In Sleep (Forehead Operation), a surgeon’s scalpel peels back the artist’s skin, revealing a creamy void, above a face as smooth and impassive as any of Brancusi’s marble dozers. The barrier between the sleeper’s mind and her outer world has been breached and we join Kafchin in her dreams.
Of course we recognize the architecture here: it floats on air, it dissolves, it is both a ruin and a construction site. We are familiar with the spatial and temporal laws of dreams: the axonometric perspective, the collision of past and future. We comprehend its language and symbology: the avalanche of tropes and archetypes, the landmarks of our childhood, the scurrying, furry forms of our anxieties.
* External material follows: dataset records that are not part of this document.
Lemma handle_commit_arity : length args ≠ 0%nat → handle_commit args w = Some (false, w).
Proof. intros H. unfold handle_commit. by rewrite bool_decide_eq_true_2. Qed.
End handlers_arity.

(** A command of the table other than END has a handler, which refuses a
    list of arguments of another length than the table says. *)
Lemma COMMANDS_wrong_arity (cmd : string) (n : nat) (args : list string) (w : world) :
  (cmd, n) ∈ spec_command_table → cmd ≠ "END" → length args ≠ n →
  ∃ handler : list string → M bool,
    COMMANDS !! cmd = Some handler ∧ handler args w = Some (false, w).
Proof.
  unfold spec_command_table. rewrite !elem_of_cons, elem_of_nil.
  intros Hin Hend Hlen.
  repeat (destruct Hin as [[= -> ->]|Hin]); [..|done].
  - exists handle_set. split; [reflexivity|by apply handle_set_arity].
  - exists handle_get. split; [reflexivity|by apply handle_get_arity].
  - exists handle_unset. split; [reflexivity|by apply handle_unset_arity].
  - exists handle_counts. split; [reflexivity|by apply handle_counts_arity].
  - exists handle_find. split; [reflexivity|by apply handle_find_arity].
  - exists handle_begin. split; [reflexivity|by apply handle_begin_arity].
  - exists handle_rollback. split; [reflexivity|by apply handle_rollback_arity].
  - exists handle_commit. split; [reflexivity|by apply handle_commit_arity].
  - done.
Qed.

(** A name outside the table is not END and has no handler. *)
Lemma COMMANDS_unknown (cmd : string) :
  cmd ∉ spec_command_table.*1 → cmd ≠ "END" ∧ COMMANDS !! cmd = None.
Proof.
  intros Hnot. split.
  - intros ->. apply Hnot. cbn. rewrite !elem_of_cons. intuition congruence.
  - apply not_elem_of_list_to_map_1. intros Hin. apply Hnot.
    cbn in Hin |- *. rewrite !elem_of_cons, elem_of_nil in Hin.
    rewrite !elem_of_cons. tauto.
Qed.

(** What [loop_body] does with a line whose tokens are known. *)
Lemma loop_body_tokens (raw name : string) (args : list string) (w : world) :
  split (strip raw) = name :: args →
  loop_body raw w =
  if bool_decide (upper name = "END") then Some (Some 0, w)
  else match COMMANDS !! upper name with
       | None => (let* _ := print "ERROR" in ret None) w
       | Some handler =>
           (let* ok := handler args in
            if negb ok then let* _ := print "ERROR" in ret None
            else ret None) w
       end.
Proof.
  intros Htok. unfold loop_body.
  rewrite bool_decide_eq_false_2 by (intros E; by rewrite E in Htok).
  rewrite Htok. case_bool_decide; [done|].
  by destruct (COMMANDS !! upper name).
Qed.

Lemma isblank_lstrip (s : string) : isblank s = true → lstrip s = "".
Proof.
  induction s as [|c s IH]; cbn; [done|].
  intros [-> Hs]%andb_prop. auto.
Qed.

Lemma isblank_strip (s : string) : isblank s = true → strip s = "".
Proof. intros Hs. unfold strip. by rewrite isblank_lstrip. Qed.

(** C9.  The code at the line END x.  Its first token names a command of
    the table, which gives END no argument, so the claim asks for ERROR;
    the code answers nothing and ends the session with code 0, because
    [main] compares the name with END before any count of the arguments.
    The other commands without argument are answered by ERROR when given
    one. *)
Lemma end_with_argument_not_rejected :
  wrong_arity "END x" ∧
  ¬ rejected "END x" (mkWorld __init__ [] []) ∧
  loop_body "END x" (mkWorld __init__ [] [])
  = Some (Some 0, mkWorld __init__ [] []) ∧
  rejected "BEGIN x" (mkWorld __init__ [] []) ∧
  rejected "ROLLBACK x" (mkWorld __init__ [] []) ∧
  rejected "COMMIT x" (mkWorld __init__ [] []).
Proof.
  split; [|split; [|split; [|split; [|split]]]].
  - exists "END", ["x"], 0%nat. split; [reflexivity|]. split; [|done].
    unfold spec_command_table. cbn. rewrite !elem_of_cons. intuition congruence.
  - unfold rejected. by rewrite (loop_body_tokens "END x" "END" ["x"]).
  - by rewrite (loop_body_tokens "END x" "END" ["x"]).
  - reflexivity.
  - reflexivity.
  - reflexivity.
Qed.

(** X20.  A line whose first token names, whatever its case, a command of
    the table other than END with another number of arguments than the
    table gives, or names no command of the table, is answered by ERROR,
    with no call on the store, which stays as it was; the loop goes on. *)
Theorem malformed_command_rejected (raw : string) (w : world) :
  wrong_arity raw ∧ ¬ names_end raw ∨ unknown_command raw → rejected raw w.
Proof.
  unfold rejected.
  intros [[(name & args & n & Htok & Hin & Hlen) Hend]|(name & args & Htok & Hunk)];
    rewrite (loop_body_tokens raw name args w Htok).
  - assert (upper name ≠ "END") as Hne.
    { intros E. apply Hend. by exists name, args. }
    rewrite bool_decide_eq_false_2 by done.
    destruct (COMMANDS_wrong_arity (upper name) n args w Hin Hne Hlen)
      as (handler & -> & Hrefused).
    unfold bind. by rewrite Hrefused.
  - destruct (COMMANDS_unknown _ Hunk) as [Hne ->].
    by rewrite bool_decide_eq_false_2.
Qed.

Lemma malformed_command_rejected_witness :
  rejected "get" (mkWorld __init__ [] []) ∧
  rejected "FOO x" (mkWorld __init__ [] []) ∧
  rejected "BEGIN x" (mkWorld __init__ [] []).
Proof.
  split; [|split].
  - apply (malformed_command_rejected "get" (mkWorld __init__ [] [])).
    left. split.
    + exists "get", [], 1%nat. split; [reflexivity|]. split; [|done].
      unfold spec_command_table. cbn. rewrite !elem_of_cons. intuition congruence.
    + intros (name & args & [= <- <-] & Hend). discriminate Hend.
  - apply (malformed_command_rejected "FOO x" (mkWorld __init__ [] [])).
    right. exists "FOO", ["x"]. split; [reflexivity|].
    cbn. rewrite !not_elem_of_cons. repeat split; try discriminate.
    apply not_elem_of_nil.
  - apply (malformed_command_rejected "BEGIN x" (mkWorld __init__ [] [])).
    left. split.
    + exists "BEGIN", ["x"], 0%nat. split; [reflexivity|]. split; [|done].
      unfold spec_command_table. cbn. rewrite !elem_of_cons. intuition congruence.
    + intros (name & args & [= <- <-] & Hend). discriminate Hend.
Defined.

(** C10.  A line that is empty or made of whitespace only makes the body of
    the loop print nothing and call nothing on the store, which stays as it
    was; [main] goes on to the next line, the only output in between being
    the prompt [input] had written before the line was read. *)
Theorem blank_line_skipped (raw : string) (w : world) :
  isblank raw = true →
  loop_body raw w = Some (None, w) ∧
  ∀ rest,
    main_loop (Line raw :: rest) w
    = main_loop rest (mkWorld (w_db w) (w_out w ++ [Prompt "> "]) (w_calls w)).
Proof.
  intros Hblank.
  assert (∀ w', loop_body raw w' = Some (None, w')) as Hbody.
  { intros w'. unfold loop_body. by rewrite isblank_strip. }
  split; [apply Hbody|]. intros rest.
  cbn [main_loop]. unfold bind at 1. cbn [prompt].
  unfold bind at 1. rewrite Hbody.
  by destruct rest.
Qed.

Lemma blank_line_skipped_witness :
  loop_body "   " (mkWorld __init__ [] []) = Some (None, mkWorld __init__ [] []) ∧
  ∀ rest,
    main_loop (Line "   " :: rest) (mkWorld __init__ [] [])
    = main_loop rest (mkWorld __init__ [Prompt "> "] []).
Proof.
  apply (blank_line_skipped "   " (mkWorld __init__ [] [])). reflexivity.
Defined.

(** ** The interpreter raises no exception *)

(** A handler given the number of arguments it expects makes exactly one
    call on the store. *)
Section handlers_run.
Variable w : world.
Hypothesis Hw : _layers (w_db w) ≠ [].

Lemma arg_0 (a : string) (l : list string) : arg (a :: l) 0 w = Some (a, w).
Proof.
  unfold arg. by rewrite (getitem_nonneg (a :: l) 0 : getitem _ 0 = _).
Qed.

Lemma arg_1 (a b : string) (l : list string) : arg (a :: b :: l) 1 w = Some (b, w).
Proof.
  unfold arg. by rewrite (getitem_nonneg (a :: b :: l) 1 : getitem _ 1 = _).
Qed.

Lemma handle_set_run (key value : string) :
  performs (CallSet key value) (handle_set [key; value]) w.
Proof.
  destruct (step_depth (CallSet key value) (w_db w)) as (db' & Hstep & _).
  { destruct (_layers (w_db w)); [done|cbn; lia]. }
  exists db', []. split; [|done]. cbn in Hstep.
  unfold handle_set. rewrite bool_decide_eq_false_2 by (by intros []).
  unfold bind. rewrite arg_0, arg_1. unfold call. rewrite Hstep. cbn.
  by rewrite app_nil_r.
Qed.

Lemma handle_unset_run (key : string) :
  performs (CallUnset key) (handle_unset [key]) w.
Proof.
  destruct (step_depth (CallUnset key) (w_db w)) as (db' & Hstep & _).
  { destruct (_layers (w_db w)); [done|cbn; lia]. }
  exists db', []. split; [|done]. cbn in Hstep.
  unfold handle_unset. rewrite bool_decide_eq_false_2 by (by intros []).
  unfold bind. rewrite arg_0. unfold call. rewrite Hstep. cbn.
  by rewrite app_nil_r.
Qed.

Lemma handle_get_run (key : string) :
  performs (CallGet key) (handle_get [key]) w.
Proof.
  exists (w_db w), [Print (default "NULL" (get_value (w_db w) key))].
  split; [|done].
  unfold handle_get. rewrite bool_decide_eq_false_2 by (by intros []).
  unfold bind. rewrite arg_0. cbn.
  by destruct (get_value (w_db w) key).
Qed.

Lemma handle_counts_run (value : string) :
  performs (CallCount value) (handle_counts [value]) w.
Proof.
  exists (w_db w), [Print (pretty (count_value (w_db w) value))].
  split; [|done].
  unfold handle_counts. rewrite bool_decide_eq_false_2 by (by intros []).
  unfold bind. by rewrite arg_0.
Qed.

Lemma handle_find_run (value : string) :
  performs (CallFind value) (handle_find [value]) w.
Proof.
  exists (w_db w), [Print (join " " (find_keys_by_value (w_db w) value))].
  split; [|done].
  unfold handle_find. rewrite bool_decide_eq_false_2 by (by intros []).
  unfold bind. by rewrite arg_0.
Qed.

Lemma handle_begin_run : performs CallBegin (handle_begin []) w.
Proof.
  exists (begin (w_db w)), []. split; [|done].
  unfold handle_begin. rewrite bool_decide_eq_false_2 by (by intros []).
  unfold bind, call. cbn. by rewrite app_nil_r.
Qed.

Lemma handle_rollback_run : performs CallRollback (handle_rollback []) w.
Proof.
  destruct (step_depth CallRollback (w_db w)) as (db' & Hstep & _).
  { destruct (_layers (w_db w)); [done|cbn; lia]. }
  cbn in Hstep. destruct (rollback (w_db w)) as [[ok db1]|] eqn:Hrb; [|done].
  injection Hstep as <-.
  exists db1, (if ok then [] else [Print "NO TRANSACTION"]). split.
  - unfold handle_rollback. rewrite bool_decide_eq_false_2 by (by intros []).
    unfold bind, call. rewrite Hrb. destruct ok; cbn; [|done].
    by rewrite app_nil_r.
  - cbn. by rewrite Hrb.
Qed.

Lemma handle_commit_run : performs CallCommit (handle_commit []) w.
Proof.
  destruct (step_depth CallCommit (w_db w)) as (db' & Hstep & _).
  { destruct (_layers (w_db w)); [done|cbn; lia]. }
  cbn in Hstep. destruct (commit (w_db w)) as [[ok db1]|] eqn:Hc; [|done].
  injection Hstep as <-.
  exists db1, (if ok then [] else [Print "NO TRANSACTION"]). split.
  - unfold handle_commit. rewrite bool_decide_eq_false_2 by (by intros []).
    unfold bind, call. rewrite Hc. destruct ok; cbn; [|done].
    by rewrite app_nil_r.
  - cbn. by rewrite Hc.
Qed.

(** Whatever its arguments, a handler either refuses them, touching
    nothing, or makes its one call. *)
Lemma handler_refuses_or_performs (cmd : string) (handler : list string → M bool)
    (args : list string) :
  COMMANDS !! cmd = Some handler →
  handler args w = Some (false, w) ∨ ∃ c, performs c (handler args) w.
Proof.
  intros Hin%elem_of_list_to_map_2.
  rewrite !elem_of_cons, elem_of_nil in Hin.
  repeat (destruct Hin as [[= -> ->]|Hin]); [..|done].
  - destruct args as [|a0 [|a1 [|a2 args]]];
      [left; by apply handle_set_arity..| |left; by apply handle_set_arity].
    right. eexists. apply handle_set_run.
  - destruct args as [|a0 [|a1 args]];
      [left; by apply handle_get_arity| |left; by apply handle_get_arity].
    right. eexists. apply handle_get_run.
  - destruct args as [|a0 [|a1 args]];
      [left; by apply handle_unset_arity| |left; by apply handle_unset_arity].
    right. eexists. apply handle_unset_run.
  - destruct args as [|a0 [|a1 args]];
      [left; by apply handle_counts_arity| |left; by apply handle_counts_arity].
    right. eexists. apply handle_counts_run.
  - destruct args as [|a0 [|a1 args]];
      [left; by apply handle_find_arity| |left; by apply handle_find_arity].
    right. eexists. apply handle_find_run.
  - destruct args as [|a0 args]; [|left; by apply handle_begin_arity].
    right. eexists. apply handle_begin_run.
  - destruct args as [|a0 args]; [|left; by apply handle_rollback_arity].
    right. eexists. apply handle_rollback_run.
  - destruct args as [|a0 args]; [|left; by apply handle_commit_arity].
    right. eexists. apply handle_commit_run.
Qed.
End handlers_run.

(** What [rstrip] leaves is empty or has a character that is no space. *)
Lemma isblank_rstrip (s : string) : isblank (rstrip s) = true → rstrip s = "".
Proof.
  induction s as [|c s IH]; cbn; [done|].
  destruct (rstrip s) as [|c' r] eqn:Hr.
  - destruct (isspace c) eqn:Hc; [done|]. cbn. by rewrite Hc.
  - cbn. intros [_ Hblank]%andb_prop. by apply IH in Hblank.
Qed.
It has been Kafchin’s rule since childhood that her self-portraits may only be rendered from memory or imagination, no mirrors or photographic references allowed. She slips in and out of her paintings in various guises, appearing as a wanderer, a surgical patient, and a sexless cybernetic warrior of the future. Her preference for interior vision over observational drawing reveals a desire embedded at the work’s core — the dream of a self-sustaining body and mind.
Notice, The Self Sufficient Plant shows a blossoming pot of flowers watering itself. In The Fountain with Bats, the fountain, though clogged with algal blooms, refills itself endlessly, a closed loop. End of the World (Vaginoplasty) depicts a body under the knife, genitals flayed; yet the flesh contains all the necessary parts, the requisite nerves, ducts and blood vessels, to be fully transformed while still remaining whole.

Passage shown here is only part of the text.